Moreover, we cannot rely solely on data to even produce patterns and solutions. Anderson believes with the sheer amount of information available to humans and the unparalleled processing capacity of computers that everything will become apparent through data science and no human need be involved. This however is a fallacy. West admits that without data science his book would have no basis since the patterns he found would be impossible to detect. However, he also believes that a human developed framework and theory is required for the success of any data collected and synthesized. Not all data moves the world forwards. Some can confound findings by presenting a pattern with no causation and others can discover a relationship that damages the perception of a group by coming to the wrong conclusion. Kitchen discussed how data reveals that black Americans on average make less money compared to white Americans and live in segregated neighborhoods. Based on this alone, one may conclude that black Americans are lazy or undesirable to live near, but a human could easily dispel these false assumptions. A person understands the historical context and systemic issues that lead to the disparity found in the data.
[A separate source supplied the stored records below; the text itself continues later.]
(** The callback of [forEach] in the object branch, for given
    [confObj] and [resultObj], named for the proofs. *)
Definition rewrite_entry (confObj resultObj : Value) : string * ZodSchema → M unit :=
  λ '(key, subSchema),
    if negb (is_undefined confObj)
    then
      let* c := read confObj key in
      if negb (is_undefined c)
      then
        let* fresh := new_object in
        let* v := rewriteConfiguration subSchema c fresh in
        write resultObj key v >>
        let* stored := read resultObj key in
        let* empty := is_empty_Object stored in
        if empty then delete_property resultObj key else ret tt
      else ret tt
    else ret tt.

(** The call of [writeAppConfigurationFile]:
    [rewriteConfiguration(schema, configuration, {})]. *)
Definition rewrite (schema : ZodSchema) (config : Value) : M Value :=
  let* result := new_object in
  rewriteConfiguration schema config result.

(** The value a reference stands for, read out of the store down to
    [depth] levels of nesting; deeper parts are cut to [VUndefined]. *)
Fixpoint snapshot (depth : nat) (σ : Store) (v : Value) : Value :=
  match depth with
  | 0 => VUndefined
  | S n =>
      match v with
      | VArray items => VArray (List.map (snapshot n σ) items)
      | VObject o => VObject (List.map (λ kv, (kv.1, snapshot n σ kv.2)) o)
      | VRef l => VObject (List.map (λ kv, (kv.1, snapshot n σ kv.2)) (default [] (σ !! l)))
      | _ => v
      end
  end.

(** Whether a value has the type a schema describes. *)
Fixpoint conforms (schema : ZodSchema) (v : Value) {struct schema} : bool :=
  match schema with
  | ZodAbsent => false
  | ZodString => match v with VString _ => true | _ => false end
  | ZodNumber => match v with VNumber _ => true | _ => false end
  | ZodBoolean => match v with VBoolean _ => true | _ => false end
  | ZodEnum values =>
      match v with VString s => existsb (String.eqb s) values | _ => false end
  | ZodEffects inner => conforms inner v
  | ZodNullable inner => match v with VNull => true | _ => conforms inner v end
  | ZodOptional inner => match v with VUndefined => true | _ => conforms inner v end
  | ZodArray element =>
      match v with
      | VArray items => forallb (conforms element) items
      | _ => false
      end
  | ZodObject shape =>
      match v with
      | VObject o =>
          (fix all (entries : list (string * ZodSchema)) : bool :=
             match entries with
             | [] => true
             | (key, subSchema) :: r => conforms subSchema (get key o) && all r
             end) shape
      | _ => false
      end
  end.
A framework and human involvement are needed for the proper application of data science findings. Finally, a person must be involved in the implementation of a solution. To address systemic inequalities, a person must be on hand to parse politics and motivate other people to work towards the same goal. Ultimately, data science provides people with the tools to resolve complex issues the world is facing, chiefly development challenges, but care must be taken. Data can not represent our only approach and we must be wary of abuse of power, however, I believe data science is the key to change in the future. Therefore, we may not be in the midst of a data science revolution, but data science will certainly be the catalyst for the next revolution.